Une prostituée qui avait été kidnappée par un groupe d'hommes a été égorgée sous les yeux d'un jeune homme qui n'a rien pu faire pour la sauver. Le sang de la jeune femme à moitié dévêtue a giclé au passage de la lame du couteau. Son bourreau l'a ensuite jetée au sol, comme un vulgaire sac-poubelle.

Le jeune homme qui a assisté à la scène est demeuré impuissant. Effectivement, le jeu vidéo ne permettait pas à son personnage d'intervenir dans cette animation.

Ce n'est là qu'un des nombreux exemples cités dans la vidéo de la blogueuse Anita Sarkeesian mise en ligne sur son site Feminist Frequency le 25 août. Son analyse de la représentation de la femme dans les jeux vidéo s'est attiré son lot de critiques. La jeune femme a même reçu des menaces de mort et de viol, la semaine dernière.

Dans cette vidéo, Anita explique comment les femmes sont représentées en victimes, en danseuses ou en prostituées et font partie du décor uniquement pour conférer un petit côté sombre (edgy) au jeu.

«Même si le jeu se déroule dans un univers fantastique ou de science-fiction [la misogynie et l'exploitation sexuelle] sont si normalisées que lorsque ces aspects sont critiqués, la réponse la plus courante est que si l'histoire n'incluait pas l'exploitation des femmes, l'univers du jeu ne serait pas réaliste ou historiquement exact», affirme Sarkeesian dans sa vidéo. Pourtant, elle souligne que personne ne s'inquiète du réalisme lorsqu'il est question d'ogre, de dragons ou de magicien.

«On ne se montre pas sceptique lorsqu'il est question de vies multiples ou de super pouvoirs ou d'armes transportées dans un sac à dos invisible. Mais étrangement, l'idée d'un univers sans violence sexuelle ou exploitation est perçue comme étant trop étrange pour être crédible?», s'indigne la blogueuse.

Stéphanie Harvey, conceptrice de jeu vidéo chez Ubisoft et championne mondiale de jeu vidéo, croit que chaque jeu possède un univers cohérent qui lui est propre. «Mais le problème que je vois est que tous ces univers sont semblables dans leur représentation de ce que la femme devrait être», dit-elle.

Les personnages masculins

Plusieurs joueuses et joueurs interrogés par La Presse ont toutefois insisté sur le fait que les personnages masculins sont à leur tour stéréotypés. «On s'inspire beaucoup des traits des acteurs populaires et on crée un personnage à partir de ça», explique Nicolas Painchaud, qui travaille en création d'environnement chez Warner. Inutile de dire que les Brad Pitt inspirent davantage de créateurs que les Mr Bean.

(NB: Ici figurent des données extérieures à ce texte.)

(** * DRMDisplay: the KMS/GBM display backend of [src/common/drm_display.cpp]

    A shallow embedding of the display backend: topology resolution
    ([Initialize] with [find_crtc_for_encoder] and [find_crtc_for_connector]),
    the framebuffer cache ([LockFrontBuffer], [ReleaseBuffer]), presentation
    ([PresentSurface]) and teardown (the destructor).

    Calls into the kernel (libdrm), the allocator (libgbm), the C library and
    the logger are recorded, in program order, as a trace of [Event]s; what
    those calls answer is an explicit argument of each operation. *)

From stdpp Require Import base option list gmap strings.
From Stdlib Require Import ZArith Lia.

Local Open Scope Z_scope.

(** ** Machine integers *)

(** Conversion to [uint32_t]. *)
Definition u32 (z : Z) : Z := z mod 2 ^ 32.

(** The value of an [int] expression, two's complement on 32 bits. *)
Definition int32 (z : Z) : Z := (z + 2 ^ 31) mod 2 ^ 32 - 2 ^ 31.

(** [return -1] from a function returning [uint32_t]. *)
Definition NO_MATCH : Z := u32 (-1).

(** [NULL]; pointers to allocator objects are addresses. *)
Definition NULL : Z := 0.

(** ** libdrm and libgbm objects, as far as the code reads them *)

Inductive drmModeConnection :=
| DRM_MODE_CONNECTED
| DRM_MODE_DISCONNECTED
| DRM_MODE_UNKNOWNCONNECTION.

#[global] Instance drmModeConnection_eq_dec : EqDecision drmModeConnection.
Proof. solve_decision. Defined.

(** [DRM_MODE_TYPE_PREFERRED] is [1 << 3] in the kernel's mode header. *)
Definition DRM_MODE_TYPE_PREFERRED : Z := 8.

(** [drmModeModeInfo]: [hdisplay] and [vdisplay] are [uint16_t], [type] is
    [uint32_t] (field [mode_type] here, [type] being reserved). *)
Record drmModeModeInfo := {
  hdisplay : Z;
  vdisplay : Z;
  mode_type : Z
}.

(** [drmModeConnector]; [conn_encoder_id] is the field [encoder_id] of the
    connector, [modes] and [encoders] are the arrays with their counts. *)
Record drmModeConnector := {
  connector_id : Z;
  conn_encoder_id : Z;
  connection : drmModeConnection;
  modes : list drmModeModeInfo;
  encoders : list Z
}.

Record drmModeEncoder := {
  encoder_id : Z;
  crtc_id : Z;
  possible_crtcs : Z
}.

(** [drmModeRes]: the three id arrays, each with its count. *)
Record drmModeRes := {
  connectors : list Z;
  res_encoders : list Z;
  crtcs : list Z
}.

(** A buffer object as [gbm_surface_lock_front_buffer] hands it out: its
    address and what the [gbm_bo_get_*] accessors answer for it. *)
Record gbm_bo := {
  bo_ptr : Z;
  gbm_bo_get_width : Z;
  gbm_bo_get_height : Z;
  gbm_bo_get_stride : Z;
  gbm_bo_get_format : Z;
  gbm_bo_get_handle : Z
}.
(** X15. A batch that is not empty, through the packer and the shim:
    [GetMinibatch] returns true, and every matrix of the caller comes back
    under its name with one row per element of a sample and one column per
    sample of the batch, holding the bytes of the samples of its stream, one
    sample after the other. The stream of a matrix is the one its name
    stands for in [m_nameToStreamId]; a name that is not there stands for
    stream 0 in a release build, which also enters it in the map, and in a
    debug build the call stops on the assertion. The shim records the end
    of the epoch when the batch carries it. *)
Theorem GetMinibatch_delivers_the_batch (sh : ReaderShim) (images : Sequences)
    (transformer' : Transformer) (matrices : list (string * Matrix)) :
  let p := m_reader sh in
  let count := Z.of_nat (length (m_data images)) in
  shim_endOfEpoch sh = false ->
  matrices <> [] ->
  (forall a b, a ∈ matrices -> b ∈ matrices -> deviceId a.2 = deviceId b.2) ->
  GetNextSequences (m_mbSize p) (m_transformer p) = Ok (images, transformer') ->
  m_data images <> [] -> fits p (m_data images) -> m_mbSize p <= SIZE_MAX ->
  m_inputStreams p = m_streams sh -> m_outputStreams p = m_streams sh ->
  (forall a, a ∈ matrices ->
     0 <= stream_of (m_nameToStreamId sh) a.1
     /\ exists description,
          m_streams sh !! Z.to_nat (stream_of (m_nameToStreamId sh) a.1)
          = Some description
          /\ sizeofElemType = sizeOf (elementType description)) ->
  (NDEBUG = false ->
   (exists a, a ∈ matrices /\ m_nameToStreamId sh !! a.1 = None) ->
   GetMinibatch sh matrices = AssertionFailed)
  /\ ((NDEBUG = false ->
       forall a, a ∈ matrices -> is_Some (m_nameToStreamId sh !! a.1)) ->
      exists sh' matrices',
        GetMinibatch sh matrices = Ok (true, sh', matrices')
        /\ shim_endOfEpoch sh' = m_endOfEpoch images
        /\ m_layout sh' = {| numParallelSequences := count; numTimeSteps := 1 |}
        /\ m_transformer (m_reader sh') = transformer'
        /\ (forall mxname, stream_of (m_nameToStreamId sh') mxname
                           = stream_of (m_nameToStreamId sh) mxname)
        /\ (forall mxname, is_Some (m_nameToStreamId sh' !! mxname)
              <-> is_Some (m_nameToStreamId sh !! mxname) \/ mxname ∈ matrices.*1)
        /\ Forall2
             (fun a b : string * Matrix =>
                a.1 = b.1
                /\ deviceId b.2 = deviceId a.2
                /\ numCols b.2 = count
                /\ exists description,
                     let j := Z.to_nat (stream_of (m_nameToStreamId sh) a.1) in
                     m_streams sh !! j = Some description
                     /\ numRows b.2 = numElements description
                     /\ values b.2
                        = concat (map (sample_bytes description j) (m_data images)))
             matrices matrices').
Proof.
  intros p count Hnot Hsome Hdevice Hnext Hdata Hfits Hmb Hin Hout Hnames.
  destruct (ReadMinibatch_batch p images transformer' Hnext Hdata Hfits)
    as (m & p' & Hread & Hflag & Htransformer & Hlen & Hstreams & Hbuffers).
  fold count in Hstreams.
  assert (0 < count <= m_mbSize p) as Hcount.
  { pose proof (fits_count _ p _ Hfits). unfold count.
    destruct (m_data images); [done|]. cbn [length] in *. lia. }
  assert (forall a, a ∈ matrices ->
            exists st description,
              let j := Z.to_nat (stream_of (m_nameToStreamId sh) a.1) in
              minibatch m !! j = Some st
              /\ m_streams sh !! j = Some description
              /\ sizeofElemType = sizeOf (elementType description)
              /\ layout st = {| numParallelSequences := count; numTimeSteps := 1 |}
              /\ in_size_t (numElements description * count)
              /\ 0 <= dimensions description * count
                 <= Z.of_nat (length (stream_data st))
              /\ take (Z.to_nat (dimensions description * count)) (stream_data st)
                 = concat (map (sample_bytes description j) (m_data images)))
    as Hstream.
  { intros a Ha. destruct (Hnames a Ha) as (Hsid & description & Hdesc & Hsize).
    set (j := Z.to_nat (stream_of (m_nameToStreamId sh) a.1)) in *.
    assert (j < length (minibatch m))%nat as Hj.
    { rewrite Hlen, Hout. by eapply lookup_lt_Some. }
    destruct (lookup_lt_is_Some_2 _ _ Hj) as [st Hst].
    exists st, description. cbn zeta. fold j.
    rewrite <- Hout in Hdesc.
    destruct (Hstreams j description st Hdesc Hst) as [Hlayout Hdata'].
    destruct (fits_output _ p _ Hfits j description Hdesc) as (Hknown & Hn & Hrange).
    rewrite Hout, <- Hin in Hdesc.
    destruct (Hbuffers j description Hdesc) as (buffer & Hbuffer & Hcap & Hprefix).
    rewrite Hin in Hdesc.
    assert (buffer = stream_data st) as -> by congruence.
    pose proof (sizeOf_known _ Hknown) as Hone.
    unfold in_size_t, dimensions in *.
    split; [done|]. split; [done|]. split; [done|]. split; [done|].
    set (n := numElements description) in *.
    set (z := sizeOf (elementType description)) in *.
    assert (0 <= n * count <= n * m_mbSize p) as H1 by nia.
    assert (n * m_mbSize p <= n * z * m_mbSize p) as H2 by nia.
    assert (0 <= n * z) as H3 by nia.
    assert (0 <= n * z * count <= n * z * m_mbSize p) as H4 by nia.
    split; [lia|]. split; [lia|].
    rewrite <- Hprefix. f_equal. unfold count.
    rewrite Z2Nat.inj_mul, Nat2Z.id by nia. done. }
  assert (GetMinibatch sh matrices
          = ('(matrices', names', l') <-
               copy_to_matrices m (m_streams sh) matrices (m_nameToStreamId sh)
                 (m_layout sh);;
             Ok (true,
                 {| m_layout := l'; m_reader := p'; m_streams := m_streams sh;
                    m_nameToStreamId := names';
                    shim_endOfEpoch := if atEndOfEpoch m then true else false |},
                 matrices'))) as Hget.
  { unfold Packer.GetMinibatch. rewrite Hnot.
    destruct matrices as [|[name0 first] rest] eqn:Hmatrices; [done|].
    rewrite <- Hmatrices in *.
    assert (forallb (fun mx : string * Matrix => deviceId mx.2 =? deviceId first)
              matrices = true) as ->.
    { apply forallb_forall. intros a Ha. apply Z.eqb_eq.
      apply (Hdevice a (name0, first)).
      - by apply list_elem_of_In.
      - rewrite Hmatrices. by left. }
    assert (assert NDEBUG true = Ok tt) as -> by (by destruct NDEBUG).
    cbn [bind]. fold p. rewrite Hread. cbn [bind].
    assert (minibatch m <> []) as Hstreams_some.
    { destruct (Hstream (name0, first) ltac:(rewrite Hmatrices; by left))
        as (st & _ & Hst & _).
      intros E. by rewrite E in Hst. }
    rewrite (bool_decide_eq_false_2 _ Hstreams_some), andb_false_r.
    cbn [m_streams m_nameToStreamId m_layout]. reflexivity. }
  assert (Forall (fun a : string * Matrix =>
                    exists st description,
                      minibatch m !! Z.to_nat (stream_of (m_nameToStreamId sh) a.1)
                      = Some st
                      /\ m_streams sh !! Z.to_nat (stream_of (m_nameToStreamId sh) a.1)
                         = Some description
                      /\ 0 <= size_t (numElements description * GetNumCols (layout st))
                              * sizeofElemType
                         <= Z.of_nat (length (stream_data st)))
            matrices) as Hroom.
  { apply Forall_forall. intros a Ha.
    destruct (Hstream a Ha)
      as (st & description & Hst & Hdesc & Hsize & Hlayout & Hrange & Hfit & _).
    exists st, description. split; [done|]. split; [done|].
    rewrite Hlayout. unfold GetNumCols. cbn [numParallelSequences numTimeSteps].
    rewrite Z.mul_1_r, (size_t_id count) by (unfold in_size_t; lia).
    rewrite size_t_id by done. rewrite Hsize.
    unfold dimensions in Hfit. lia. }
  split.
  { intros Hdebug Hunknown. rewrite Hget.
    by rewrite (copy_to_matrices_unknown m (m_streams sh) matrices Hdebug
                  (m_nameToStreamId sh) (m_layout sh) Hroom Hunknown). }
  intros Hknown. rewrite Hget.
  destruct (copy_to_matrices_delivered m (m_streams sh) matrices
              (m_nameToStreamId sh) (m_layout sh))
    as (matrices' & names' & l' & Hcopy & Hdelivered & Hsame & Hentered).
  { rewrite Forall_forall in Hroom. apply Forall_forall. intros a Ha.
    split; [intros Hdebug; by apply Hknown|]. by apply Hroom. }
  rewrite Hcopy. cbn [bind].
  do 2 eexists. split; [reflexivity|].
  cbn [shim_endOfEpoch m_layout m_reader m_nameToStreamId].
  split; [rewrite Hflag; by destruct (m_endOfEpoch images)|].
  split.
  { (* the layout is the one of the last matrix' stream *)
    clear -Hcopy Hstream Hsome.
    assert (forall ms names l ms' names'' l'',
              copy_to_matrices m (m_streams sh) ms names l = Ok (ms', names'', l'') ->
              (forall mxname, stream_of names mxname
                              = stream_of (m_nameToStreamId sh) mxname) ->
              (forall a, a ∈ ms -> a ∈ matrices) ->
              ms <> [] \/ l = {| numParallelSequences := count; numTimeSteps := 1 |} ->
              l'' = {| numParallelSequences := count; numTimeSteps := 1 |}) as Hlast.
    { induction ms as [|[n x] ms IH]; intros names l ms' names'' l'' H Hsame Hsub Hl.
      - cbn in H. destruct Hl as [Hl|Hl]; [done|]. by simplify_eq.
      - cbn [Packer.copy_to_matrices] in H.
        apply bind_Ok_inv in H as ([] & _ & H).
        apply bind_Ok_inv in H as (st & Hst & H).
        apply bind_Ok_inv in H as (d & _ & H).
        apply bind_Ok_inv in H as (x' & _ & H).
        apply bind_Ok_inv in H as ([[ms1 names1] l1] & Hrec & H).
        simplify_eq.
        apply (IH _ _ _ _ _ Hrec).
        + intros mxname. fold (stream_of names n).
          by rewrite stream_of_insert, Hsame.
        + intros a Ha. apply Hsub. by right.
        + right. fold (stream_of names n) in Hst. rewrite Hsame in Hst.
          destruct (Hstream (n, x) ltac:(apply Hsub; by left))
            as (st' & _ & Hst' & _ & _ & Hlayout & _).
          cbn [fst] in Hst'. apply vec_at_Ok in Hst. congruence. }
    apply (Hlast _ _ _ _ _ _ Hcopy); [done|done|by left]. }
  split; [done|]. split; [exact Hsame|]. split; [exact Hentered|].
  clear Hcopy.
  assert (forall ms ms' : list (string * Matrix),
            Forall2 (delivered m (m_streams sh) (m_nameToStreamId sh)) ms ms' ->
            (forall a, a ∈ ms -> a ∈ matrices) ->
            Forall2
              (fun a b : string * Matrix =>
                 a.1 = b.1 /\ deviceId b.2 = deviceId a.2 /\ numCols b.2 = count
                 /\ exists description,
                      let j := Z.to_nat (stream_of (m_nameToStreamId sh) a.1) in
                      m_streams sh !! j = Some description
                      /\ numRows b.2 = numElements description
                      /\ values b.2
                         = concat (map (sample_bytes description j) (m_data images)))
              ms ms') as Hgoal; [|by apply Hgoal].
  intros ms ms' H.
  induction H as [|a b ms0 ms0' (Hname & st & d & Hst & Hd & Hb) _ IH];
    intros Hsub; constructor.
  - destruct (Hstream a ltac:(apply Hsub; by left))
      as (st' & d' & Hst' & Hd' & Hsize & Hlayout & Hrange & Hfit & Hbytes).
    cbn zeta in *.
    assert (st' = st) as -> by congruence. assert (d' = d) as -> by congruence.
    rewrite Hb. cbn [deviceId numRows numCols values].
    rewrite Hlayout. unfold GetNumCols. cbn [numParallelSequences numTimeSteps].
    rewrite Z.mul_1_r, (size_t_id count) by (unfold in_size_t; lia).
    split; [done|]. split; [done|]. split; [done|].
    exists d. split; [done|]. split; [done|].
    rewrite size_t_id by done. rewrite Hsize, <- Hbytes.
    unfold dimensions. f_equal. lia.
  - apply IH. intros a' Ha'. apply Hsub. by right.
Qed.
(** C8 (amended).  For a loaded configuration, a workflow [w] and a phase
    [p] that the identifiers [w.id] and [p.id] resolve to (the first
    workflow with that identifier, and its first phase with that
    identifier), with no exit conditions, no [nextPhases] and no explicit
    transition of [w] leaving it, [validatePhaseCompletion(w.id, p.id)] is
    valid, has no error, and has exactly two best-practice warnings: the
    first's message contains "no exit conditions", the second's
    "no available transitions". *)
Theorem validatePhaseCompletion_dead_end
    (this : PhaseManager.t) (w : ISDLCWorkflow) (p : ISDLCPhase) :
  PhaseManager.getWorkflow this (wf_id w) = Some w →
  PhaseManager.getPhase this (wf_id w) (phase_id p) = Some p →
  exitConditions p = [] →
  nextPhases p = [] →
  Forall (λ t, from t ≠ phase_id p) (transitions w) →
  ∃ w1 w2,
    PhaseManager.validatePhaseCompletion this (wf_id w) (phase_id p)
    = {| valid := true; errors := []; warnings := [w1; w2] |}
    ∧ warn_type w1 = best_practice
    ∧ includes "no exit conditions" (warn_message w1) = true
    ∧ warn_type w2 = best_practice
    ∧ includes "no available transitions" (warn_message w2) = true.
Proof.
  intros Hw Hp Hexit Hnext Hfrom.
  assert (Hnone : PhaseManager.getAvailableTransitions this (wf_id w) (phase_id p) = []).
  { rewrite (getAvailableTransitions_found _ _ _ _ _ Hw Hp), Hnext. simpl.
    rewrite app_nil_r. apply jfilter_none.
    eapply Forall_impl; [exact Hfrom|]. intros t Ht. simpl.
    by apply String.eqb_neq. }
  unfold PhaseManager.validatePhaseCompletion.
  unfold PhaseManager.getWorkflow in Hw.
  destruct (PhaseManager.config this) as [cfg|] eqn:Hcfg; [|done].
  rewrite Hp, Hnone, Hexit, Hnext. simpl.
  eexists _, _. split; [reflexivity|]. by vm_compute.
Qed.

Lemma validatePhaseCompletion_dead_end_witness :
  ∃ w1 w2,
    PhaseManager.validatePhaseCompletion Fixtures.testManager "test-workflow" "phase3"
    = {| valid := true; errors := []; warnings := [w1; w2] |}
    ∧ warn_type w1 = best_practice
    ∧ includes "no exit conditions" (warn_message w1) = true
    ∧ warn_type w2 = best_practice
    ∧ includes "no available transitions" (warn_message w2) = true.
Proof.
  apply (validatePhaseCompletion_dead_end
           Fixtures.testManager Fixtures.testWorkflow Fixtures.testPhase3).
  - reflexivity.
  - reflexivity.
  - reflexivity.
  - reflexivity.
  - repeat constructor; discriminate.
Defined.

(** C8, as stated, fails: the second phase of [shadowedPhaseWorkflow]
    exists in the workflow, has no exit conditions, no [nextPhases] and no
    explicit transition leaving it, and the configuration passes
    validation; but its identifier resolves to the first phase, which has
    an exit condition, and [validatePhaseCompletion] returns one warning
    only. *)
Lemma validatePhaseCompletion_shadowed_phase :
  let this := PhaseManager.setConfig PhaseManager.new Fixtures.shadowedPhaseConfig in
  let w := Fixtures.shadowedPhaseWorkflow in
  let p := Fixtures.shadowedPhase in
  valid (ConfigLoader.validate Schema.validateFunction Fixtures.shadowedPhaseConfig)
  = true
  ∧ w ∈ workflows Fixtures.shadowedPhaseConfig
  ∧ p ∈ phases w
  ∧ exitConditions p = []
  ∧ nextPhases p = []
  ∧ Forall (λ t, from t ≠ phase_id p) (transitions w)
  ∧ PhaseManager.validatePhaseCompletion this (wf_id w) (phase_id p)
    = {| valid := true; errors := [];
         warnings := [ deadEndWarning "wf" "x" ] |}
  ∧ List.length
      (warnings (PhaseManager.validatePhaseCompletion this (wf_id w) (phase_id p)))
    ≠ 2.
Proof.
  split_and!; try reflexivity.
  - left.
  - right. left.
  - constructor.
  - discriminate.
Qed.
(** * rtnews-ui: the client-side synchronisation layer

    A shallow embedding of [api.ts] (snippet normalisation, the request
    gateway, the article cache, the active-article poller, the article
    mutations) and of [store.tsx] (the notification queue), followed by
    the properties proved about them. *)

From Stdlib Require Import ZArith NArith Ascii Lia.
From Stdlib Require Import Floats.SpecFloat.
From Equations Require Import Equations.
From stdpp Require Import base option list strings gmap fin_maps sorting.

Set Default Proof Using "Type".
Open Scope Z_scope.

(** ** JavaScript strings

    A JavaScript string is a sequence of UTF-16 code units; a regular
    expression without the [u] flag matches code unit by code unit. *)

Module JsString.

Definition code_unit := N.
Definition t := list code_unit.

(** The class [\s]: ECMAScript WhiteSpace and LineTerminator. *)
Definition is_whitespace (c : N) : bool :=
  ((9 <=? c) && (c <=? 13) || (c =? 32) || (c =? 160) || (c =? 0x1680)
   || (0x2000 <=? c) && (c <=? 0x200a)
   || (c =? 0x2028) || (c =? 0x2029) || (c =? 0x202f) || (c =? 0x205f)
   || (c =? 0x3000) || (c =? 0xfeff))%N.

Definition backslash : N := 92%N.
Definition space : N := 32%N.

(** One step of [(\t|\s)]: a tab or a whitespace code unit. *)
Definition tab_or_space (c : N) : bool := (c =? 9)%N || is_whitespace c.

(** The class [[^\s\\]]. *)
Definition long_word_char (c : N) : bool :=
  negb (is_whitespace c) && negb (c =? backslash)%N.

(** ["&shy;"] *)
Definition shy : t := [38; 115; 104; 121; 59]%N.

(** What is left once a greedy [(\t|\s)+] has consumed its run. *)
Fixpoint skip_whitespace (s : t) : t :=
  match s with
  | c :: r => if tab_or_space c then skip_whitespace r else s
  | [] => []
  end.

(** [s.replace(whitespaceRegex, " ")] with
    [whitespaceRegex = /(\t|\s)+/g]. *)
Equations? replace_whitespace (s : t) : t by wf (length s) lt :=
  replace_whitespace [] := [];
  replace_whitespace (c :: r) with tab_or_space c := {
    | true := space :: replace_whitespace (skip_whitespace r);
    | false := c :: replace_whitespace r }.
Proof.
  all: simpl; try lia.
  assert (Hskip : ∀ u, (length (skip_whitespace u) <= length u)%nat).
  { induction u as [|x u IH]; simpl; [lia|]. destruct (tab_or_space x); simpl; lia. }
  specialize (Hskip r). lia.
Qed.
(** * The legacy dialog panel of storm-engine

    A shallow embedding of [src/libs/dialog/src/legacy_dialog.cpp]: the
    panel mesh (sprite template, vertex and index buffers), the
    invalidation policy of the mesh, the link selector driven by the
    dialog controls, and the unfade ramp.

    Machine numbers are modelled as the code has them: [float] is IEEE 754
    binary32 and [double] binary64, both through the executable
    specification [SpecFloat] of the standard library; [int32_t],
    [uint32_t] and [size_t] are integers of [Z] with their wrap-around
    written out. *)

From Stdlib Require Import ZArith Lia Bool Ascii String.
From Stdlib Require Import Floats.SpecFloat.
From stdpp Require Import base list strings.

Local Open Scope Z_scope.

(** ** Machine integers *)

Definition INT32_MIN : Z := - 2 ^ 31.
Definition INT32_MAX : Z := 2 ^ 31 - 1.

(** Conversion to [int32_t] (two's complement wrap-around). *)
Definition to_int32 (z : Z) : Z := (z + 2 ^ 31) mod 2 ^ 32 - 2 ^ 31.

(** Conversion to [uint32_t]. *)
Definition to_uint32 (z : Z) : Z := z mod 2 ^ 32.

(** Conversion to [size_t] (64 bits). *)
Definition to_size_t (z : Z) : Z := z mod 2 ^ 64.

(** [std::vector::size()]. *)
Definition size {A} (l : list A) : Z := to_size_t (Z.of_nat (length l)).

(** ** Floating point numbers *)

(** What is common to both formats: the integer part of a number, towards
    zero, as the conversions to integer types take it. *)
Definition SFtrunc (x : spec_float) : option Z :=
  match x with
  | S754_zero _ => Some 0
  | S754_finite s m e =>
      let a := match e with
               | Zneg p => Z.shiftr (Zpos m) (Zpos p)
               | _ => Z.shiftl (Zpos m) e
               end in
      Some (if s then - a else a)
  | S754_infinity _ | S754_nan => None
  end.

(** [static_cast<int32_t>] of a floating point number.  The conversion is
    undefined in C++ when the integer part does not fit (also for
    infinities and NaN); the model gives it the value the x86 conversion
    instructions produce, [INT32_MIN]. *)
Definition SFto_int32 (x : spec_float) : Z :=
  match SFtrunc x with
  | Some z => if (INT32_MIN <=? z) && (z <=? INT32_MAX) then z else INT32_MIN
  | None => INT32_MIN
  end.

(** [float]: IEEE 754 binary32. *)
Module F32.
Definition prec : Z := 24.
Definition emax : Z := 128.

(** Conversion of an integer, round to nearest even. *)
Definition of_Z (z : Z) : spec_float := binary_normalize prec emax z 0 false.

Definition mul : spec_float -> spec_float -> spec_float := SFmul prec emax.
Definition add : spec_float -> spec_float -> spec_float := SFadd prec emax.
Definition sub : spec_float -> spec_float -> spec_float := SFsub prec emax.
Definition div : spec_float -> spec_float -> spec_float := SFdiv prec emax.
Definition fabs : spec_float -> spec_float := SFabs.

(** [x > y] *)
Definition gtb (x y : spec_float) : bool := SFltb y x.
(** [x <= y] *)
Definition leb (x y : spec_float) : bool := SFleb x y.

(** [std::min (a, b)]: [b] when [b < a], and [a] otherwise. *)
Definition min (a b : spec_float) : spec_float := if SFltb b a then b else a.

Definition to_int32 : spec_float -> Z := SFto_int32.

Definition zero : spec_float := S754_zero false.
Definition one : spec_float := Eval vm_compute in of_Z 1.
(** The literal [0.5f]. *)
Definition half : spec_float := Eval vm_compute in div (of_Z 1) (of_Z 2).
(** The literal [1e-3f]: the binary32 number nearest to 1/1000. *)
Definition milli : spec_float := Eval vm_compute in div (of_Z 1) (of_Z 1000).
End F32.

(** [double]: IEEE 754 binary64. *)
Module F64.
Definition prec : Z := 53.
Definition emax : Z := 1024.

Definition of_Z (z : Z) : spec_float := binary_normalize prec emax z 0 false.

Selon Nicolas, les personnages féminins sexy visent surtout à attirer une clientèle masculine dans la vingtaine. «En ce moment, on travaille sur un jeu avec une femme superhéros et on sait qu'il faut la faire "slim" avec de gros seins, sinon ça ne vendra pas», illustre-t-il.

Et pourtant, selon les récentes données de l'Entertainment Software Association, 48% des joueurs sont des femmes.

«Des recherches ont démontré qu'avec des personnages féminins principaux, le jeu se vendait moins. Mais est-ce que le jeu était moins bien? C'est difficile à dire», ajoute Stéphanie Harvey.

Outre les stéréotypes dans les représentations de la femme des jeux vidéo, Anita Sarkeesian critique également le peu de personnages féminins dits jouables.

Ubisoft s'est d'ailleurs retrouvé au coeur d'une polémique cet été lorsqu'il a présenté Assassin's Creed Unity à l'E3 2014, en juin. Pour expliquer pourquoi le jeu n'incluait aucun personnage féminin, le directeur technique James Therien a affirmé que cela aurait doublé la charge de travail.

Un mois plus tard, Ubisoft a finalement présenté un personnage féminin (qui était prévu, le plan de communication souhaitait toutefois l'annoncer un peu plus tard), mais le mal était fait.

À l'aube d'un changement

Et pourtant, les choses commencent à évoluer dans cette industrie.

«Plus les femmes prennent leur place dans l'industrie du jeu vidéo, plus l'offre sera diversifiée», croit la conceptrice Stéphanie Harvey. D'ailleurs, elle travaille en ce moment à la création d'un jeu (qu'elle ne peut nommer) avec une écrivaine et une conceptrice visuelle. Et ce ne sera pas «un jeu de fille», précise-t-elle.

Noémie, une joueuse régulièrement appelée par Ubisoft pour tester ses jeux avant leur sortie, a constaté une évolution depuis quelques années dans le contenu. Elle cite en exemple le personnage Lara Croft. «Dans les deux derniers jeux, elle est moins sexy et elle porte des pantalons cargo. Elle est en camisole, mais elle est dans la jungle, on ne va pas lui demander de porter un collet roulé non plus!», dit-elle.

Elle ajoute qu'elle est invitée à tester les jeux d'Ubisoft non pas en tant que femme, mais en tant que joueuse «hardcore». «On ne m'invite pas pour tester des jeux de Pony», souligne-t-elle.

Et puis, au printemps dernier, Anita Sarkeesian a remporté le prix Ambassadeur au Game Developer Choice Award, qui est remis à une personne qui fait avancer l'industrie du jeu vidéo.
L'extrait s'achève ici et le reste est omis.